A local electrician and Milton High School grad, Josh Sylvester, needs community support. Sylvester, and his fiancée, Darla Harris, said a fluke side effect to a medicine administered after a motorcycle accident two years ago led stomach ulcers and liver failure. Now he is in end-stage liver failure and needs a transplant.
“Sometimes I’m out of it. I may not remember this conversation tomorrow,” Sylvester said, Thursday. Harris said after the 2012 wreck, where the two on Sylvester’s bike ended up in a wash at Indian Ford Road, Sylvester thought he could walk off his injuries. Harris said she was unscathed. She said Sylvester maintained for a year before going to the hospital. Sylvester said his legs were swollen and couldn’t move after going on the generally benign naproxen.
Harris said Sylvester was at Sacred Heart for a month. She said he was pooling blood but thickening it would have caused other problems. His blood had also become toxic. Red spots on his chest show where his blood has burst the smaller veins. Sylvester said one day he couldn’t speak for five hours. The hospital as set him up at home, he said, with everything handicap accessible now.

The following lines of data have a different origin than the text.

(** The same listing, the line of the reason one byte shorter. *)
Definition fitting_porcelain : string :=
  lines [ "worktree /a"; "HEAD 1111"; "locked " +:+ copies 65528 "x"; "";
          "worktree /b"; "HEAD 2222"; "" ].

(** A host whose git prints [out], whatever it is asked. *)
Definition host_listing (out : string) : Host := host_with (fun _ _ => ExecOk out).

(** A git with the local branches [a|b] and [a], neither tracking
    anything, and the remote branch [origin/a]. *)
Definition git_bar (t : Trace) (args : list string) : ExecResult :=
  match args with
  | [ "for-each-ref"; _; _; "refs/heads" ] => ExecOk (git.refs_text [("a|b", ""); ("a", "")])
  | [ "for-each-ref"; _; _; "refs/remotes" ] => ExecOk (lines ["origin/a"])
  | _ => ExecOk ""
  end.

(** The widgets as the program sets them up: the lists keep the quit keys
    of their default key map ([q] and [esc], and [ctrl+c] to force it),
    on which [list.Model.Update] answers [tea.Quit]; the cursor moves
    down on [j] and up on [k]; the text input appends a printable key. *)
Definition widgets : tui.Widgets :=
  {| tui.list_key := fun k l =>
       if String.eqb k "q" || String.eqb k "esc" || String.eqb k "ctrl+c"
       then (tui.Index l, tui.Quit)
       else
         (if String.eqb k "j" then
            Z.min (tui.Index l + 1) (Z.of_nat (length (tui.Items l)) - 1)
          else if String.eqb k "k" then Z.max (tui.Index l - 1) 0
          else tui.Index l, tui.CmdNil);
     tui.list_resized := fun _ _ l => tui.Index l;
     tui.list_reindex := fun _ _ => 0;
     tui.input_key := fun k i =>
       (tui.mkInput (tui.Value i +:+ k) (tui.Focused i) (tui.Width i), tui.CmdNil);
     tui.Render := fun _ s => s |}.

(** Run a sequence of messages from a model, on an empty trace each. *)
Definition run (H : Host) (msgs : list tui.Msg) (m : tui.model) : tui.model :=
  fold_left (fun m msg => fst (fst (@tui.Update H widgets msg m []))) msgs m.

(** The list after the worktrees of [porcelain] are loaded. *)
Definition listing : tui.model :=
  run host [fst (@tui.run_loadWorktrees host [])] tui.initialModel.
(** * Bedrock model catalogue: the CRIS resolver and the explorer's aggregator

    A shallow embedding of the decision logic of the repository:

    - the TypeScript library ([isModelAvailable], [getAvailableRegions],
      [hasGlobalProfile], [getInferenceProfiles], [getInferenceTypes],
      [crisModelId], [globalModelId]) in module [Lib];
    - the explorer page ([hasInferenceType], [hasCRIS], [getInferenceTypes],
      [populateCrisRegions] and the filtering block of [showRegionMap]) in
      module [App].

    JavaScript objects that are used as dictionaries are finite maps, arrays
    are lists, a [Set] is a duplicate-free list in insertion order, and a
    function that may [throw] returns an [outcome]. The library reads the
    catalogue with keys that its caller supplies, so its property reads
    [get] also find what a plain object inherits from [Object.prototype];
    the page reads with keys it took from the catalogue. Strings are byte
    strings; the tags, region codes and model ids of the catalogue are
    ASCII. *)

From Stdlib Require Import Ascii NArith.
From stdpp Require Import base option list gmap strings sorting.

(** ** JavaScript values and helpers *)

(** A call either returns a value or throws: [new Error(message)], or a
    [TypeError] of the engine, whose message starts with its name. *)
Inductive outcome (A : Type) : Type :=
  | Return (a : A)
  | Throw (message : string).
Arguments Return {A} a.
Arguments Throw {A} message.

Definition bind {A B : Type} (c : outcome A) (k : A → outcome B) : outcome B :=
  match c with
  | Return a => k a
  | Throw message => Throw message
  end.

Notation "x ←! c ; k" := (bind c (λ x, k))
  (at level 20, c at level 100, k at level 200, right associativity,
   format "x  ←!  c ;  '/' k").

(** [Array.prototype.includes] on an array of strings. *)
Definition includes (x : string) (l : list string) : bool :=
  existsb (String.eqb x) l.

(** [Array.prototype.join]. *)
Definition join (sep : string) (l : list string) : string :=
  String.concat sep l.

(** [String.prototype.toLowerCase], on ASCII: the letters A-Z (65-90) move
    to a-z, every other byte stays. JavaScript also lowers letters outside
    ASCII; the embedding applies it to the tags and ids of the catalogue and
    to ASCII search text only. *)
Definition lower_ascii (c : ascii) : ascii :=
  let n := N_of_ascii c in
  if ((65 <=? n) && (n <=? 90))%N then ascii_of_N (n + 32) else c.

Fixpoint toLowerCase (s : string) : string :=
  match s with
  | EmptyString => EmptyString
  | String c s' => String (lower_ascii c) (toLowerCase s')
  end.

(** A JavaScript [Set] of strings: its elements in insertion order.
    [Set.prototype.add] appends a value that is not yet a member. *)
Definition set_add (x : string) (s : list string) : list string :=
  if includes x s then s else s ++ [x].

(** [xs.forEach(x => s.add(x))]. *)
Definition set_add_all (xs : list string) (s : list string) : list string :=
  foldl (λ acc x, set_add x acc) s xs.

(** [Array.prototype.sort] without a comparator, on strings: ascending in the
    order of the code units. *)
Definition sort (l : list string) : list string :=
  merge_sort String.le l.

(** The truth value of the result of an optional chain [a?.f(..)], where
    [None] stands for [undefined]. *)
Definition truthy (v : option bool) : bool := default false v.

(** [String.prototype.includes]: [search] occurs in [s] at some position. *)
Fixpoint String_includes (s search : string) : bool :=
  String.prefix search s ||
  match s with
  | EmptyString => false
  | String _ s' => String_includes s' search
  end.

(** The truth value of a string: only the empty string is falsy. *)
Definition truthy_string (s : string) : bool := negb (String.eqb s "").

(** The truth value of a property read [o[key]] that yields a string, where
    [None] stands for [undefined]. *)
Definition truthy_property (v : option string) : bool :=
  match v with
  | Some s => truthy_string s
  | None => false
  end.

(** *** Property reads on plain objects *)

(** The property names every plain object inherits from [Object.prototype]. *)
Definition Object_prototype : list string :=
  [ "constructor"; "hasOwnProperty"; "isPrototypeOf"; "propertyIsEnumerable";
    "toLocaleString"; "toString"; "valueOf"; "__proto__";
    "__defineGetter__"; "__defineSetter__"; "__lookupGetter__";
    "__lookupSetter__" ].

Definition inherited (key : string) : bool := includes key Object_prototype.

(** What a read [o[key]] yields: the value of an own property; the value
    inherited from [Object.prototype] under the name [key], which is a
    function (the prototype object itself for [__proto__]), hence truthy, no
    array, and without the fields [regions] and [inference_types] and the
    methods [includes], [filter] and [join]; or [undefined]. *)
Inductive value (A : Type) : Type :=
  | Own (a : A)
  | Inherited (key : string)
  | Undefined.
Arguments Own {A} a.
Arguments Inherited {A} key.
Arguments Undefined {A}.

(** [o[key]] on a plain object used as a dictionary. *)
Definition get {A : Type} (o : gmap string A) (key : string) : value A :=
  match o !! key with
  | Some a => Own a
  | None => if inherited key then Inherited key else Undefined
  end.

(** [v || []]: an array and an inherited value are truthy. *)
Definition or_empty (v : value (list string)) : value (list string) :=
  match v with
  | Undefined => Own []
  | _ => v
  end.

(** [x.f] with [x] undefined. *)
Definition TypeError_undefined (f : string) : string :=
  "TypeError: Cannot read properties of undefined (reading '" +:+ f +:+ "')".

(** [x.f(..)] with [x.f] undefined. *)
Definition TypeError_not_a_function (f : string) : string :=
  "TypeError: " +:+ f +:+ " is not a function".

(** ** The catalogue document *)

(** A profile topology of [inferenceProfile]: an array of regions (the GLOBAL
    shape) or an object from source region to target regions. *)
Inductive topology : Type :=
  | Flat (regions : list string)
  | SourceMap (targets : gmap string (list string)).

(** One value of [bedrock_models.json]. *)
Record ModelInfo : Type := mkModelInfo {
  regions : list string;
  inference_types : gmap string (list string);
  inferenceProfile : option (gmap string topology);
  model_lifecycle_status : option string
}.

(** ** The TypeScript library *)

Module Lib.

(** The messages of the four errors the library throws. *)
Definition ModelNotFoundError (id : string) : string :=
  "Model ID '" +:+ id +:+ "' not found in bedrock_models.json".

Definition UnavailableRegionError (id region : string) (rs : list string) : string :=
  "Model '" +:+ id +:+ "' is not available in region '" +:+ region +:+
  "'. Available regions: " +:+ join ", " rs.

Definition NoCrisSupportError (id region : string) (types : list string) : string :=
  "Model '" +:+ id +:+ "' does not support CRIS in region '" +:+ region +:+
  "'. Available inference types: " +:+ join ", " types.

Definition NoGlobalProfileError (id region : string) (types : list string) : string :=
  "Model '" +:+ id +:+ "' does not support global inference profile in region '" +:+
  region +:+ "'. Available inference types: " +:+ join ", " types.

Section WithData.
(** [const data = modelData as ModelDataMap]. *)
Variable data : gmap string ModelInfo.

Definition isModelAvailable (modelId region : string) : outcome bool :=
  let id := modelId in
  match get data id with
  | Undefined => Return false
  | Own model => Return (includes region (regions model))
  | Inherited _ =>
      (* model.regions is undefined *)
      Throw (TypeError_undefined "includes")
  end.

Definition getAvailableRegions (modelId : string) : outcome (value (list string)) :=
  let id := modelId in
  match get data id with
  | Undefined => Throw (ModelNotFoundError id)
  | Own model => Return (Own (regions model))
  | Inherited _ =>
      (* model.regions is undefined *)
      Return Undefined
  end.

Definition hasGlobalProfile (modelId region : string) : outcome bool :=
  let id := modelId in
  match get data id with
  | Undefined => Return false
  | Own model =>
      let inferenceTypes := or_empty (get (inference_types model) region) in
      match inferenceTypes with
      | Own types => Return (includes "GLOBAL" types)
      | _ => Throw (TypeError_not_a_function "inferenceTypes.includes")
      end
  | Inherited _ =>
      (* model.inference_types is undefined *)
      Throw (TypeError_undefined region)
  end.

Definition profilePrefixes : list string :=
  ["US"; "EU"; "CA"; "JP"; "AU"; "APAC"; "AP"; "GLOBAL"].

Definition getInferenceProfiles (modelId region : string) : outcome (list string) :=
  let id := modelId in
  match get data id with
  | Undefined => Return []
  | Own model =>
      let inferenceTypes := or_empty (get (inference_types model) region) in
      match inferenceTypes with
      | Own types => Return (List.filter (λ t, includes t profilePrefixes) types)
      | _ => Throw (TypeError_not_a_function "inferenceTypes.filter")
      end
  | Inherited _ => Throw (TypeError_undefined region)
  end.

Definition getInferenceTypes (modelId region : string)
    : outcome (value (list string)) :=
  let id := modelId in
  match get data id with
  | Undefined => Return (Own [])
  | Own model => Return (or_empty (get (inference_types model) region))
  | Inherited _ => Throw (TypeError_undefined region)
  end.

(** [t !== 'GLOBAL' && t !== 'ON_DEMAND' && t !== 'PROVISIONED'] *)
Definition isGeoProfile (t : string) : bool :=
  negb (String.eqb t "GLOBAL") && negb (String.eqb t "ON_DEMAND")
  && negb (String.eqb t "PROVISIONED").
End Closed.

(** ** What a run of [extract_images_with_pattern] leaves behind *)

Module Saved.
Import Str Re Eff Images.

(** The paths of the image files that a trace saves, in order. *)
Definition saves (t : list (event row)) : list string :=
  omap (fun e => match e with SavedImage path => Some path | _ => None end)
       t.

(** A trace of prints and saved images only. *)
Definition inner (t : list (event row)) : Prop :=
  Forall (fun e => match e with
                   | Printed _ | SavedImage _ => True
                   | _ => False
                   end) t.

(** The conditions under which the loop saves an image, as [pix], for the
    text [text]. *)
Definition saveable (pattern : regex) (min_size : nat) (blocks : list block)
    (img : image) (pix : pixmap) (text : pystr) : Prop :=
  exists img_rect rects n,
    image_rects img = Some (img_rect :: rects) /\
    matching_text pattern img_rect blocks = Some text /\
    decoded img = Ok pix /\
    colorspace pix = Some n /\
    (n = 1 \/ n = 3 \/ exists u, to_rgb pix = Ok u) /\
    min_size <= width pix /\ min_size <= height pix.

(** An image, a page and a document on which every call into PyMuPDF
    that the run makes outside its [try] returns: [get_images] on every
    page, and on a page with images [get_text("blocks")] and
    [get_image_rects] for every image. *)
Definition image_read (img : image) : bool :=
  match image_rects img with Some _ => true | None => false end.

Definition page_read (pg : page) : bool :=
  match images pg with
  | None => false
  | Some [] => true
  | Some imgs =>
      match text_blocks pg with
      | None => false
      | Some _ => forallb image_read imgs
      end
  end.

Definition readable (doc : document) : bool := forallb page_read doc.

(** The path of the file of a row. *)
Definition row_path (output_folder : string) (r : row) : string :=
  Info.path_join output_folder (r_filename r).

“I’m not sitting with my hand out,” Sylvester said. However, the couple is strapped. Sylvester can’t work and Harris had to quit one of her two jobs to be home more for her fiancée. Sylvester said the mortgage company is even trying to kick them out of their home after exhausting all options to delay or lessen bills. Sylvester said an antibiotic the doctor prescribed costs $1,600 a month, but his insurance dropped him since going on hospice care. However, neither Harris nor Sylvester sought any kind of donations.
The next step is a consultation, Harris said, determining how good a candidate Sylvester is for a new liver. Though it sounds cruel, Harris said, the hospital has to make sure a liver won’t go to waste. Sylvester said he has no other failing organs right now, a typical side effect of liver failure and a reason they’re optimistic about his chances of getting a liver. The support so far from the community, Harris said, has also placed Sylvester in better standing for the list. She said they should be able to set up the appointment for the consultation at UF Health Shands Hospital within a couple weeks.
As to their nuptials, Harris said she and Sylvester aren’t setting a date until Sylvester is on the mend. They just got engaged only a month ago.